Which lines below fall between the one containing "destruct (rd_list (hs_RecordPayload" and the one containing "destruct (rd_list_bounds _ _ _ _ Esh)"? Repeat them exactly, counting both of those lines, and add nothing else.

*** Block opens ***

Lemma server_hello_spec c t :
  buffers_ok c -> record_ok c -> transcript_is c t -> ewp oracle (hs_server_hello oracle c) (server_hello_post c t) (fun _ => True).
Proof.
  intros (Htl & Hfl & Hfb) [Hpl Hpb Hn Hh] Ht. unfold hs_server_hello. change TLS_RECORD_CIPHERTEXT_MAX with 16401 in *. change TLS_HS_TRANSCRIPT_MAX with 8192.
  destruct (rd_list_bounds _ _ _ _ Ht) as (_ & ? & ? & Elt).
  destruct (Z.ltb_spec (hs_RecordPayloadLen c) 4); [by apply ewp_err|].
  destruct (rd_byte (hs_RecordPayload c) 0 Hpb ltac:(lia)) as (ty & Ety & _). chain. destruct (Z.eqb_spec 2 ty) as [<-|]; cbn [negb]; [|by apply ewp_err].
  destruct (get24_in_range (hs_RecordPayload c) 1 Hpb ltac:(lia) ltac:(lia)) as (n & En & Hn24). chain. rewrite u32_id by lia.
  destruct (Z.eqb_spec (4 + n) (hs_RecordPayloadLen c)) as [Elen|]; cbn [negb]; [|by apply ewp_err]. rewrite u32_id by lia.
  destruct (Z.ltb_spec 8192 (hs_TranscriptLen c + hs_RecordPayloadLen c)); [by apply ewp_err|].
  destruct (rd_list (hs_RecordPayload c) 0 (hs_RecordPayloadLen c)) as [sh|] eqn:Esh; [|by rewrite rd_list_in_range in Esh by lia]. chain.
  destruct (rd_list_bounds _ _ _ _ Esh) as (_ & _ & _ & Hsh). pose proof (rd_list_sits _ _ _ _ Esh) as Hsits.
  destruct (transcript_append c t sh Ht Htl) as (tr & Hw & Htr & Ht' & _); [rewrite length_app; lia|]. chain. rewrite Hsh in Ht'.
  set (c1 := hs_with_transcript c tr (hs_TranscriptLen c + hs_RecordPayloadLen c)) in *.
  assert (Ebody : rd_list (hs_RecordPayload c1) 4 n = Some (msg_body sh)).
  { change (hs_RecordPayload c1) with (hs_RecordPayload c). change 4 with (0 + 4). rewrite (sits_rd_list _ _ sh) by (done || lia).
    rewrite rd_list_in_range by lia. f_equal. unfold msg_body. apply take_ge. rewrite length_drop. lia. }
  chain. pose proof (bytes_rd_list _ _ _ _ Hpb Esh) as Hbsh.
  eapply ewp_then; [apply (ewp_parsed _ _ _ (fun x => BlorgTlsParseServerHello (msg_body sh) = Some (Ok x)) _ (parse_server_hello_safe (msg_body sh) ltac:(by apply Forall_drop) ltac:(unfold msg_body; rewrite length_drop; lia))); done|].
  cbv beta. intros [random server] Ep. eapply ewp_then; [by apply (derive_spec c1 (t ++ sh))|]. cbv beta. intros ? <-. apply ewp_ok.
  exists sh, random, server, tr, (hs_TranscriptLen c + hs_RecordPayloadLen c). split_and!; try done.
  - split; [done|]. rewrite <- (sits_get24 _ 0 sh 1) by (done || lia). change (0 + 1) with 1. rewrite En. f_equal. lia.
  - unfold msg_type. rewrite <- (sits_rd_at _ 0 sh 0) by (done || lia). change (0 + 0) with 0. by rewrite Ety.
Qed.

*** Block closes ***

§ Response:
  destruct (rd_list (hs_RecordPayload c) 0 (hs_RecordPayloadLen c)) as [sh|] eqn:Esh; [|by rewrite rd_list_in_range in Esh by lia]. chain.
  destruct (rd_list_bounds _ _ _ _ Esh) as (_ & _ & _ & Hsh). pose proof (rd_list_sits _ _ _ _ Esh) as Hsits.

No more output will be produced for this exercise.